The general goal of this research is to understand the role of nucleolar protein B23 as a possible receptor and/or transporter of the HIV-1 Rev protein. Protein B23 (Mr 38,000), is a RNA-associated nonribosomal phosphoprotein and putative ribosome assembly factor. Protein B23 forms a specific complex with the HIV-1 Rev protein and it is suggested that B23 is the nucleolar receptor and/or transporter for Rev. The Rev protein regulates the splicing of viral mRNA so that HIV-1 structural proteins are produced late in the infection. We have characterized two forms of B23 (B23.1 and B23.2) and we are able to produce these by expression in bacteria. We now propose to further characterize the Rev-B23 interactions and to investigate the possible role of B23 in the transport of the Rev protein. The specific aims are: (a) to determine how Rev binding is affected by B23 isoform structure and posttranslational modification. Relative affinities of natural and bacterially produced B23.1 and B23.2 for Rev will be determined. Similar comparisons will be done with B23.1 phosphorylated in vitro with casein kinase II and with a CDC2 type protein kinase. The effects of B23 isoforms on Rev fiber formation will be investigated by electron microscopy. (b) to determine what part of the B23 sequence interacts with the Rev protein. These experiments will involve competition with synthetic peptides, partial proteolysis and deletion mutations of B23 expressed in bacteria. (c) to test the hypothesis that B23 transports Rev from the cytoplasm to the nucleus or nucleolus. For this we will use a digitonin-permeabilized cell system designed for nuclear import studies. The accumulation of fluorescently labeled Rev and B23 in the nucleus will be measured by fluorescence microscopy and image analyses. The effect of added B23 on the kinetics of Rev accumulation will be measured. Studies will also be performed on covalently cross-linked RevB23 complex to determine whether B23 actually carries Rev into the nucleus or nucleolus. These studies should not only answer questions about the Rev-B23 interactions but also aid in the development of a means of targeting a specific HIV protein by drugs which might interfere with viral replication.
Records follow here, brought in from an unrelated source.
(** * CausalSent: the model wrapper and its training loop

    A shallow embedding of [causalign/modules/causal_sent.py] and
    [causalign/train_causal_sent.py].

    Conventions of the embedding:
    - a Python [int] is a [Z], a parameter count ([numel]) an [N];
    - a Python [float] and a tensor entry is an exact rational ([Qc]);
      rounding is not modelled, [nan] is written out where the code can
      produce it ([pyfloat]);
    - an exception is an [Err] of the [result] type, and a method that
      mutates [self] threads the model through ([method]);
    - [print] and [warnings.warn] calls have no effect on any value and are
      left out. *)

From Stdlib Require Import String Ascii.
From Stdlib Require Import ZArith NArith List Bool Lia.
From Stdlib Require Import QArith Qcanon.
Import ListNotations.
Local Open Scope string_scope.
Local Open Scope list_scope.

Set Implicit Arguments.

(* ================================================================== *)
(** * Part I: definitions *)
(* ================================================================== *)

(** ** Python values, exceptions and calls *)

Module Py.

Inductive exn : Type :=
| TypeError (msg : string)
| ValueError (msg : string)
| AttributeError (msg : string)
| AssertionError (msg : string)
| ZeroDivisionError
| IndexError
| RuntimeError (msg : string).

Inductive result (A : Type) : Type :=
| Ok (a : A)
| Err (e : exn).

Arguments Ok {A} a.
Arguments Err {A} e.

Definition bind {A B : Type} (r : result A) (k : A -> result B) : result B :=
  match r with
  | Ok a => k a
  | Err e => Err e
  end.

Definition is_ok {A : Type} (r : result A) : bool :=
  match r with
  | Ok _ => true
  | Err _ => false
  end.

(** [a / b] on two Python ints. *)
Definition truediv (a b : Z) : result Qc :=
  if (b =? 0)%Z then Err ZeroDivisionError
  else Ok (Q2Qc (inject_Z a) / Q2Qc (inject_Z b))%Qc.

(** [int(x)] on a float: truncation towards zero. *)
Definition int_of_float (x : Qc) : Z :=
  Z.quot (Qnum (this x)) (Zpos (Qden (this x))).

(** [a // b] on two Python ints, [b] positive in every use. *)
Definition floordiv (a b : Z) : Z := Z.div a b.

(** [x > y] on floats. *)
Definition gt (x y : Qc) : bool := negb (Qle_bool (this x) (this y)).

(** [l[-n:]] for a positive [n]: the last [n] items, all of [l] when [n]
    exceeds its length. *)
Definition last_n {A : Type} (n : Z) (l : list A) : list A :=
  skipn (List.length l - Z.to_nat n) l.

(** [l[i]] with Python's negative indices. *)
Definition index {A : Type} (l : list A) (i : Z) : result A :=
  let len := Z.of_nat (List.length l) in
  let j := if (i <? 0)%Z then (len + i)%Z else i in
  if ((j <? 0) || (len <=? j))%Z%bool then Err IndexError
  else match nth_error l (Z.to_nat j) with
       | Some a => Ok a
       | None => Err IndexError
       end.

(** [needle in haystack] on strings. *)
Fixpoint contains (needle haystack : string) : bool :=
  String.prefix needle haystack
  || match haystack with
     | EmptyString => false
     | String _ rest => contains needle rest
     end.

(** Sequencing a list of fallible computations, left to right. *)
Fixpoint mapM {A B : Type} (f : A -> result B) (l : list A) : result (list B) :=
  match l with
  | [] => Ok []
  | a :: rest =>
      bind (f a) (fun b => bind (mapM f rest) (fun bs => Ok (b :: bs)))
  end.

(** *** Binding the arguments of a keyword call

    A signature lists the parameter names after [self], each with its
    default when it has one; the functions here take no variadic
    parameters. *)

Section Calls.
Variable V : Type.

Definition signature := list (string * option V).

Definition has_param (sig : signature) (name : string) : bool :=
  existsb (fun p => String.eqb (fst p) name) sig.

Fixpoint lookup (kwargs : list (string * V)) (name : string) : option V :=
  match kwargs with
  | [] => None
  | (k, v) :: rest => if String.eqb k name then Some v else lookup rest name
  end.

(** A keyword the signature does not name is rejected first. *)
Fixpoint check_keywords (sig : signature) (kwargs : list (string * V))
  : result unit :=
  match kwargs with
  | [] => Ok tt
  | (k, _) :: rest =>
      if has_param sig k then check_keywords sig rest
      else Err (TypeError (String.append "got an unexpected keyword argument " k))
  end.

Fixpoint fill (sig : signature) (kwargs : list (string * V))
  : result (list (string * V)) :=
  match sig with
  | [] => Ok []
  | (name, default) :: rest =>
      match lookup kwargs name, default with
      | Some v, _ | None, Some v =>
          bind (fill rest kwargs) (fun bs => Ok ((name, v) :: bs))
      | None, None =>
          Err (TypeError (String.append "missing required argument " name))
      end
  end.

Definition bind_keywords (sig : signature) (kwargs : list (string * V))
  : result (list (string * V)) :=
  bind (check_keywords sig kwargs) (fun _ => fill sig kwargs).

End Calls.

End Py.

Import Py.

Declare Scope py_scope.
Delimit Scope py_scope with py.
Notation "x <- c1 ;; c2" := (Py.bind c1 (fun x => c2))
  (at level 61, c1 at next level, right associativity) : py_scope.
Notation "c1 ;;; c2" := (Py.bind c1 (fun _ => c2))
  (at level 61, right associativity) : py_scope.
Open Scope py_scope.

(** ** The model: parameters, backbone, heads *)

Module Model.

(** A [torch.nn.Parameter], as far as the code looks at it. *)
Record Param : Type := mkParam {
  numel : N;
  requires_grad : bool
}.

(** A submodule is known by the list its [parameters()] yields. *)
Definition Layer : Type := list Param.

(** The object behind the backbone's [encoder] or [transformer] attribute:
    its [layer] list, and the parameters it owns outside that list. *)
Record Encoder : Type := mkEncoder {
  layer : list Layer;
  enc_rest : list Param
}.

(** What [isinstance(self.backbone, ...)] can tell. *)
Inductive BackboneClass : Type :=
| DistilBertModel
| LlamaModel
| OtherModel.

Record Backbone : Type := mkBackbone {
  bb_class : BackboneClass;
  hidden_size : Z;                       (* config.hidden_size *)
  bb_rest : list Param;                  (* embeddings, norms, Llama's layers *)
  attr_encoder : option Encoder;         (* the attribute "encoder" *)
  attr_transformer : option Encoder      (* the attribute "transformer" *)
}.

Record CausalSent : Type := mkCausalSent {
  sentiment_head_type : string;
  riesz_head_type : string;
  backbone : Backbone;
  backbone_hidden_size : Z;
  riesz : list Param;
  sentiment : list Param;
  training : bool
}.

Definition encoder_parameters (e : Encoder) : list Param :=
  concat (layer e) ++ enc_rest e.

Definition opt_encoder_parameters (o : option Encoder) : list Param :=
  match o with
  | Some e => encoder_parameters e
  | None => []
  end.

(** [self.backbone.parameters()] *)
Definition backbone_parameters (b : Backbone) : list Param :=
  bb_rest b ++ opt_encoder_parameters (attr_encoder b)
            ++ opt_encoder_parameters (attr_transformer b).

(** [self.parameters()]: the submodules in the order they were assigned. *)
Definition parameters (m : CausalSent) : list Param :=
  backbone_parameters (backbone m) ++ riesz m ++ sentiment m.

(** [param.requires_grad = v] over a list of parameters. *)
Definition set_requires_grad (v : bool) (ps : list Param) : list Param :=
  map (fun p => mkParam (numel p) v) ps.

Definition set_encoder (v : bool) (e : Encoder) : Encoder :=
  mkEncoder (map (set_requires_grad v) (layer e))
            (set_requires_grad v (enc_rest e)).

(** The loop over [self.backbone.parameters()] that sets every flag. *)
Definition set_backbone (v : bool) (b : Backbone) : Backbone :=
  mkBackbone (bb_class b) (hidden_size b)
             (set_requires_grad v (bb_rest b))
             (option_map (set_encoder v) (attr_encoder b))
             (option_map (set_encoder v) (attr_transformer b)).

(** [sum(p.numel() for p in ps)] *)
Definition total_numel (ps : list Param) : N :=
  fold_right (fun p acc => (numel p + acc)%N) 0%N ps.

(** [sum(p.numel() for p in ps if p.requires_grad)] *)
Definition trainable_numel (ps : list Param) : N :=
  total_numel (filter requires_grad ps).

(** [(trainable_params / total_params) * 100] *)
Definition percentage (ps : list Param) : result Qc :=
  r <- truediv (Z.of_N (trainable_numel ps)) (Z.of_N (total_numel ps)) ;;
  Ok (r * Q2Qc (inject_Z 100))%Qc.

Definition percentage_trainable_params (m : CausalSent) : result Qc :=
  percentage (parameters m).

Definition percentage_trainable_backbone_params (m : CausalSent) : result Qc :=
  percentage (backbone_parameters (backbone m)).

(** A method that may mutate [self] and may raise: the model after the call
    is returned in both cases. *)
Definition method (A : Type) : Type := CausalSent -> result A * CausalSent.

(** [getattr(self.backbone, "encoder", getattr(self.backbone, "transformer", None))] *)
Definition get_encoder (b : Backbone) : option Encoder :=
  match attr_encoder b with
  | Some e => Some e
  | None => attr_transformer b
  end.

(** Writing through the object [get_encoder] returned: the attribute that
    was read is the one that changes. *)
Definition update_encoder (f : Encoder -> Encoder) (b : Backbone) : Backbone :=
  match attr_encoder b with
  | Some e =>
      mkBackbone (bb_class b) (hidden_size b) (bb_rest b)
                 (Some (f e)) (attr_transformer b)
  | None =>
      mkBackbone (bb_class b) (hidden_size b) (bb_rest b)
                 None (option_map f (attr_transformer b))
  end.

Definition with_backbone (m : CausalSent) (b : Backbone) : CausalSent :=
  mkCausalSent (sentiment_head_type m) (riesz_head_type m) b
               (backbone_hidden_size m) (riesz m) (sentiment m) (training m).

(** The [num_layers] argument, [Union[str, int]]. *)
Inductive NumLayers : Type :=
| NStr (s : string)
| NInt (n : Z).

(** The returned dict, keys ["trainable_model"] and ["trainable_backbone"]. *)
Record Report : Type := mkReport {
  trainable_model : Qc;
  trainable_backbone : Qc
}.

Definition attribute_error : exn :=
  AttributeError
    "The backbone model does not have an 'encoder' or 'transformer' attribute.".

(** Unfreezing the last [n] layers of the encoder's [layer] list. *)
Definition unfreeze_last (n : Z) (e : Encoder) : Encoder :=
  let layers := layer e in
  let keep := (List.length layers - Z.to_nat n)%nat in
  mkEncoder (firstn keep layers ++ map (set_requires_grad true) (last_n n layers))
            (enc_rest e).

Definition report (m : CausalSent) : result Report :=
  tm <- percentage_trainable_params m ;;
  tb <- percentage_trainable_backbone_params m ;;
  Ok (mkReport tm tb).

Definition unfreeze_backbone (num_layers : NumLayers) : method Report :=
  fun m =>
    match num_layers with
    | NInt n =>
        if (n <=? 0)%Z then (report m, m)
        else
          match get_encoder (backbone m) with
          | None => (Err attribute_error, m)
          | Some _ =>
              let m' := with_backbone m (update_encoder (unfreeze_last n) (backbone m)) in
              (percentage (backbone_parameters (backbone m')) ;;; report m', m')
          end
    | NStr s =>
        match get_encoder (backbone m) with
        | None => (Err attribute_error, m)
        | Some _ =>
            if String.eqb s "all" then
              let m' := with_backbone m (set_backbone true (backbone m)) in
              (percentage (backbone_parameters (backbone m')) ;;; report m', m')
            else
              (Err (AssertionError "num_layers must be 'all' or an integer."), m)
        end
    end.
这项研究的总体目标是了解核仁的作用。 B23蛋白可能作为HIV-1 Rev的受体和/或转运体 蛋白。蛋白质B23(Mr 38,000)，是一种与RNA相关的非核糖体 磷酸蛋白和可能的核糖体组装因子。蛋白质B23形式 与HIV-1 Rev蛋白的特异性复合体，提示 B23是Rev.的核仁受体和/或转运体 蛋白质调节病毒mRNA的剪接，使HIV-1的结构 蛋白质是在感染后期产生的。我们给出了两个特征 B23(B23.1和B23.2)的表格，我们能够通过以下方式生产这些表格 在细菌中表达。我们现在建议进一步描述 REV-B23的相互作用，并研究B23在 REV蛋白的运输。具体目标是：(A)确定 B23亚型结构对REV结合的影响 翻译后修饰。自然与自然的相对亲和力 将对REV细菌产生的B23.1和B23.2进行检测。类似 将与酪蛋白体外磷酸化的B23.1进行比较 蛋白激酶II和CDC2类型的蛋白激酶。B23的影响 REV纤维形成的异构体将用电子研究 显微镜。(B)确定B23序列的哪个部分与之相互作用 Rev蛋白。这些实验将涉及与 B23的合成肽、部分蛋白分解和缺失突变 在细菌中表达。(C)检验B23运输REV的假设 从细胞质到核或核仁。为此，我们将使用 专为核进口研究设计的洋地黄渗透细胞系统。 荧光标记的REV和B23在细胞核内的聚集 通过荧光显微镜和图像分析进行测量。的影响 测定了添加B23对REV累积动力学的影响。研究 还将对共价交联的RevB23复合体执行 确定B23实际上是否携带REV进入细胞核或核仁。 这些研究不仅应该回答关于REV-B23的问题 交互，而且还有助于开发一种针对 可能干扰病毒的药物产生的特异性HIV蛋白 复制。